Civil aviation regulatory body of Mexico

The Federal Civil Aviation Agency (Agencia Federal de Aviación Civil, AFAC) is a division of the Secretariat of Communications and Transportation of Mexico. It replaced the former Directorate General of Civil Aeronautics (Dirección General de Aeronáutica Civil or DGAC) on October 16, 2019. It is an agency of the Subsecretaría de Transporte of the Secretariat of Infrastructure, Communications and Transportation of Mexico. Its main responsibilities is to act as civil aviation authority (CAA) and to investigate aviation accidents and incidents in Mexico.

==History==
The agency was originally established as the Dirección General de Aeronáutica Civil. Since December 2018, the DGAC's Director General is Lic. Rodrigo Vásquez-Colmenares Guzmán. He is the former CEO of TAR Aerolíneas.
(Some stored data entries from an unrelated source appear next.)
(* ===== verification/Ls.v ===== *)
(** * ls: definitions

    user/bin/ls.c over the interface [Os]. The statics are empty; [stdout] is what has
    been printed. [junk_cwd], [junk_chunk] and [junk_target] are what the stack holds in buffers that
    are not initialised, and [patience] is how many reads of the directory there may be.
    [normalize_path] is the text of the routine of the kernel once more, on the same
    buffer sizes. *)

From Stdlib Require Import Strings.String.
From S2P Require Import Prelude CLib FsTypes Dir Path KprintfSpec UserOs.

Definition FS_CHUNK_SIZE : nat := 512.

Record prog (W : Type) := Prog { stdout : list Z; os_world : W }.
Arguments Prog {W}.
Arguments stdout {W}.
Arguments os_world {W}.

(** ** Helpers *)

Fixpoint count_digits_up (fuel : nat) (n count : Z) : Z :=
  match fuel with
  | O => count
  | S fuel => if n >? 0 then count_digits_up fuel (Z.quot n 10) (count + 1) else count
  end.
Definition num_digits (n : Z) : Z := if n =? 0 then 1 else count_digits_up 10 n 0.

Definition normalize_path (base rel dst : list Z) : option (list Z) := fs_normalize_path base rel dst.

(** The directory's path with the name of an entry behind it. *)
Definition entry_path (target name : list Z) : option (list Z) :=
  path_len ← strlen target;
  l ← strncpy target 255;
  let full := l ++ [0] in
  last ← zlookup target (Z.of_nat path_len - 1);
  full ← (if negb (last =? SLASH) then len ← strlen full; strncat full str_slash (256 - len - 1) else Some full);
  len ← strlen full;
  strncat full name (256 - len - 1).

(** An entry that is listed: its name, whether it is a directory, and its size. *)
Definition listed : Type := fsdirent * (bool * Z).

Definition visible_len (e : listed) : option nat :=
  len ← strlen (de_name e.1); Some (if fst e.2 : bool then S len else len).

Fixpoint longest_name_of (es : list listed) (longest : nat) : option nat :=
  match es with
  | [] => Some longest
  | e :: es => len ← visible_len e; longest_name_of es (if (longest <? len)%nat then len else longest)
  end.

Fixpoint longest_size_of (es : list listed) (longest : Z) : Z :=
  match es with
  | [] => longest
  | e :: es => let digits := num_digits (s32 (snd e.2)) in longest_size_of es (if digits >? longest then digits else longest)
  end.

(** [printf("%*d", width, n)] *)
Definition right_aligned (width n : Z) : list Z :=
  replicate (Z.to_nat (width - Z.of_nat (length (decimal n)))) 32 ++ decimal n.

Section ls.
Context {W : Type} `{!Os W}.
Variable strerror : Z → list Z.
Variable junk_cwd : list Z.
Variable junk_chunk : list Z.
Variable junk_target : list Z.
Variable patience : nat.

Local Abbreviation st := (prog W).
Definition set_stdout (l : list Z) (s : st) : st := Prog l (os_world s).
Definition set_os_world (w : W) (s : st) : st := Prog (stdout s) w.

Definition os_ {A} (m : M W A) : M st A := zoom os_world set_os_world m.
Definition out (l : list Z) : M st unit := modify (λ s, set_stdout (stdout s ++ l) s).
(** [%s] *)
Definition out_str (p : list Z) : M st unit := l ← expect (cstr p); out l.
Definition os_str {A} (f : list Z → M W A) (p : list Z) : M st A := l ← expect (cstr p); os_ (f (l ++ [0])).

(** ** Reading the directory *)

Definition list_entry (target : list Z) (de : fsdirent) (es : list listed) : M st (list listed) :=
  if de_inum de =? 0 then mret es else
  d ← expect (strcmp (de_name de) str_dot);
  if d =? 0 then mret es else
  d ← expect (strcmp (de_name de) str_dotdot);
  if d =? 0 then mret es else
  full ← expect (entry_path target (de_name de));
  est ← os_str os_stat full;
  match est with
  | None => mret es
  | Some est => mret (if Z.of_nat (length es) <? MAX_DIR_ENTRIES then es ++ [(de, est)] else es)
  end.

Definition list_chunk (target chunk : list Z) (read_bytes : Z) (es : list listed) : M st (list listed) :=
  loop 17 (λ x : nat * list listed, let '(i, es) := x in
    if Z.of_nat i <? read_bytes then
      es ← list_entry target (decode_dirent (sub chunk i 32)) es;
      mret (inl ((i + 32)%nat, es))
    else mret (inr es)) (0%nat, es).

Definition list_dir (target : list Z) (fd : Z) : M st (list listed) :=
  loop patience (λ x : list Z * list listed, let '(chunk, es) := x in
    r ← os_ (os_read fd (Z.of_nat FS_CHUNK_SIZE));
    if fst r >? 0 then
      let chunk := splice chunk 0 (snd r) in
      es ← list_chunk target chunk (fst r) es;
      mret (inl (chunk, es))
    else mret (inr es)) (junk_chunk, []).

(** ** Printing *)

Definition print_entry (longest_name : nat) (longest_size : Z) (e : listed) : M st unit :=
  len ← expect (visible_len e);
  (if fst e.2 : bool then
     out (str "  " ++ BOLD ++ YELLOW);; out_str (de_name e.1);; out (47 :: DEFAULT)
   else out (str "  ");; out_str (de_name e.1));;
  out (replicate (longest_name - len) 32);;
  out (32 :: right_aligned longest_size (s32 (snd e.2)) ++ [98; 10]).

Fixpoint print_entries (longest_name : nat) (longest_size : Z) (es : list listed) : M st unit :=
  match es with
  | [] => mret tt
  | e :: es => print_entry longest_name longest_size e;; print_entries longest_name longest_size es
  end.

(** ** The program; [args] is [argv] without the program's name. *)

Definition ls_target (args : list (list Z)) : M st (list Z) :=
  r ← os_ (os_getcwd 256);
  let cwd := match r with Some l => splice junk_cwd 0 l | None => junk_cwd end in
  match args with
  | [arg] => expect (normalize_path cwd arg junk_target)
  | _ => l ← expect (strncpy cwd 255); mret (l ++ [0])
  end.

Definition ls_dir (target : list Z) : M st Z :=
  out (str "Directory of ");; out_str target;; out [10];;
  fd ← os_str os_open target;
  match fd with
  | inl errno =>
      out (str "ls: '");; out_str target;; out (str "': " ++ strerror errno ++ [10]);; mret 1
  | inr fd =>
      es ← list_dir target fd;
      os_ (os_close fd);;
      longest_name ← expect (longest_name_of es 0);
      print_entries longest_name (longest_size_of es 0) es;;
      mret 0
  end.

Definition ls_main (args : list (list Z)) : M st Z :=
  if (1 <? length args)%nat then out (str "usage: ls [directory]" ++ [10]);; mret 1 else
  target ← ls_target args;
  st ← os_str os_stat target;
  match st with
  | None =>
      out (str "ls: ");; out_str (match args with [arg] => arg | _ => str "." ++ [0] end);;
      out (str ": no such file or directory" ++ [10]);; mret 1
  | Some (false, sz) =>
      out (str "  ");; out_str target;; out (32 :: decimal (s32 sz) ++ [98; 10]);; mret 0
  | Some (true, _) => ls_dir target
  end.
End ls.
(* ===== verification/LsSpec.v ===== *)
(** * ls: what is listed

    A directory is read entry by entry; what is printed is a table of the entries that
    are in use, other than "." and "..", and for which [stat] succeeds, with one row for
    each and the sizes in one column. *)

From Stdlib Require Import Strings.String.
From S2P Require Import Prelude CLib FsTypes Dir Namei DirSpec Path KprintfSpec UserOs Ls.

(** ** Digits *)

Lemma count_digits_up_spec fuel n count : 0 < n < 10 ^ Z.of_nat fuel →
  count_digits_up fuel n count = count + Z.of_nat (length (dec_digits fuel n)).
Proof.
  revert n count. induction fuel as [|fuel IH]; intros n count Hn; [change (10 ^ Z.of_nat 0) with 1 in Hn; lia|].
  cbn [count_digits_up dec_digits]. rewrite Z.quot_div_nonneg, gtb_true by lia. destruct (Z.ltb_spec n 10).
  - rewrite Z.div_small by lia. destruct fuel; cbn; lia.
  - rewrite IH, length_app; [cbn; lia|]. rewrite Nat2Z.inj_succ, Z.pow_succ_r in Hn by lia.
    split; [apply Z.div_str_pos; lia|apply Z.div_lt_upper_bound; lia].
Qed.

(** [num_digits] is the number of characters that [%d] prints. *)
Lemma num_digits_decimal n : 0 ≤ n < 2147483648 → num_digits n = Z.of_nat (length (decimal n)).
Proof.
  intros Hn. unfold num_digits, decimal. zb. zcase; [by subst|].
  rewrite count_digits_up_spec; [lia|]. change (10 ^ Z.of_nat 10) with 10000000000. lia.
Qed.

(** ** Entries *)

Definition entry_name (de : fsdirent) : list Z := default [] (cstr (de_name de)).
Definition no_control (l : list Z) : Prop := Forall (λ c, c ≠ 27 ∧ c ≠ 10) l.

(** A terminated name without control characters. *)
Definition readable (de : fsdirent) : Prop :=
  ∃ s rest, de_name de = s ++ 0 :: rest ∧ nonzero s ∧ no_control s.

Definition hidden (de : fsdirent) : bool :=
  (de_inum de =? 0) || bool_decide (entry_name de = [DOT]) || bool_decide (entry_name de = [DOT; DOT]).
(* ===== verification/Ramfb.v ===== *)
(** * The framebuffer device

    kernel/ramfb.c: the fw_cfg device of the machine is searched for the file
    "etc/ramfb", into which the description of the framebuffer is written by a DMA
    transfer. The device is an interface; its registers are big-endian. The DMA
    descriptor and the description lie on the stack at the addresses [dma_addr] and
    [cfg_addr], and the device sees their bytes. *)

From Stdlib Require Import Strings.String.
From S2P Require Import Prelude CLib UserOs.

Definition FW_CFG_FILE_DIR : Z := 25.
Definition QEMU_CFG_DMA_CTL_SELECT : Z := 8.
Definition QEMU_CFG_DMA_CTL_WRITE : Z := 16.
Definition DRM_FORMAT_XRGB8888 : Z := 875713112.
Definition RAMFB_WIDTH : Z := 1280.
Definition RAMFB_HEIGHT : Z := 800.

(** ** Byte order *)

(** [__builtin_bswap16], [32] and [64] for 2, 4 and 8 bytes. *)
Definition bswap (n : nat) (x : Z) : Z := le_val (rev (le_bytes n x)).
Definition be_bytes (n : nat) (x : Z) : list Z := rev (le_bytes n x).

Lemma le_bytes_bswap n x : le_bytes n (bswap n x) = be_bytes n x.
Proof.
  assert (bytes (be_bytes n x)) as Hb by (apply Forall_rev, bytes_le_bytes).
  assert (length (be_bytes n x) = n) as Hl by (unfold be_bytes; by rewrite length_rev, length_le_bytes).
  rewrite <-Hl at 1. by apply le_bytes_le_val.
Qed.

Lemma bswap_be n x : 0 ≤ x < 256 ^ Z.of_nat n → bswap n (le_val (be_bytes n x)) = x.
Proof.
  intros Hx. unfold bswap, be_bytes.
  assert (le_bytes n (le_val (rev (le_bytes n x))) = rev (le_bytes n x)) as ->.
  { apply (le_bytes_bswap n x). }
  rewrite rev_involutive, le_val_le_bytes. by apply Z.mod_small.
Qed.

Lemma bswap_bswap n x : 0 ≤ x < 256 ^ Z.of_nat n → bswap n (bswap n x) = x.
Proof. apply bswap_be. Qed.

(** ** The device *)

Class FwCfg (D : Type) := {
  (** A write to the selector register, and reads of 8 and of 32 bits from the data
      register. *)
  fw_select : Z → D → D;
  fw_byte : D → Z * D;
  fw_word : D → Z * D;
  (** A write to the DMA register, with the memory that the device can read. *)
  fw_dma : Z → list (Z * list Z) → D → D;
  (** A read of the control word of the transfer, which the device changes. *)
  fw_control : D → Z * D
}.

Section ramfb.
Context {D : Type} `{!FwCfg D}.
Variables fb_addr cfg_addr dma_addr : Z.
Variable patience : nat.

Record ramfb : Type := Ramfb { g_framebuffer : list Z; fwcfg : D }.

Definition dev_do (f : D → D) : M ramfb unit := modify (λ s, Ramfb (g_framebuffer s) (f (fwcfg s))).
Definition dev_get (f : D → Z * D) : M ramfb Z :=
  s ← get; modify (λ s, Ramfb (g_framebuffer s) (snd (f (fwcfg s))));; mret (fst (f (fwcfg s))).

Definition str_ramfb : list Z := str "etc/ramfb" ++ [0].

Fixpoint read_file (n : nat) : M ramfb (list Z) :=
  match n with O => mret [] | S n => b ← dev_get fw_byte; l ← read_file n; mret (b :: l) end.

(** The selector of the file, or 0, after at most [n] entries of the directory. *)
Fixpoint find_ramfb (n : nat) : M ramfb Z :=
  match n with
  | O => mret 0
  | S n =>
      file ← read_file 64;
      d ← expect (strcmp (sub file 8 56) str_ramfb);
      if d =? 0 then mret (bswap 2 (le_val (sub file 4 2))) else find_ramfb n
  end.

Definition ramfb_cfg : list Z :=
  le_bytes 8 (bswap 8 fb_addr) ++ le_bytes 4 (bswap 4 DRM_FORMAT_XRGB8888) ++ le_bytes 4 0 ++
  le_bytes 4 (bswap 4 RAMFB_WIDTH) ++ le_bytes 4 (bswap 4 RAMFB_HEIGHT) ++ le_bytes 4 (bswap 4 (RAMFB_WIDTH * 4)).

Definition ramfb_dma (ramfb_select : Z) : list Z :=
  le_bytes 4 (bswap 4 (u32 (Z.lor (Z.lor (Z.shiftl ramfb_select 16) QEMU_CFG_DMA_CTL_SELECT) QEMU_CFG_DMA_CTL_WRITE))) ++
  le_bytes 4 (bswap 4 (Z.of_nat (length ramfb_cfg))) ++ le_bytes 8 (bswap 8 cfg_addr).

(** [memset] with the number of pixels clears a quarter of the words. *)
Definition clear_framebuffer : M ramfb unit :=
  modify (λ s, let n := Z.to_nat (RAMFB_WIDTH * RAMFB_HEIGHT / 4) in
    Ramfb (replicate n 0 ++ drop n (g_framebuffer s)) (fwcfg s)).

Definition ramfb_init : M ramfb unit :=
  clear_framebuffer;;
  dev_do (fw_select (bswap 2 FW_CFG_FILE_DIR));;
  w ← dev_get fw_word;
  let file_count := bswap 4 w in
  ramfb_select ← find_ramfb (Z.to_nat file_count);
  if ramfb_select =? 0 then panic else
  dev_do (fw_dma (bswap 8 dma_addr) [(cfg_addr, ramfb_cfg); (dma_addr, ramfb_dma ramfb_select)]);;
  loop patience (λ _ : unit, c ← dev_get fw_control; mret (if negb (c =? 0) then inl tt else inr tt)) tt.

Definition ramfb_get_buffer : M ramfb (list Z) := gets g_framebuffer.
End ramfb.
Arguments ramfb : clear implicits.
On October 16, 2019, a decree in the Diario Oficial de la Federación created a new autonomous agency within the SCT, the Agencia Federal de Aviación Civil, to replace the DGAC. The new agency absorbs the old DGAC's assets, responsibilities and employees. The upgraded agency was designed in the wake of recommendations from the American International Aviation Safety Assessment Program, which suggested the creation of a new body with operational, technical and administrative autonomy.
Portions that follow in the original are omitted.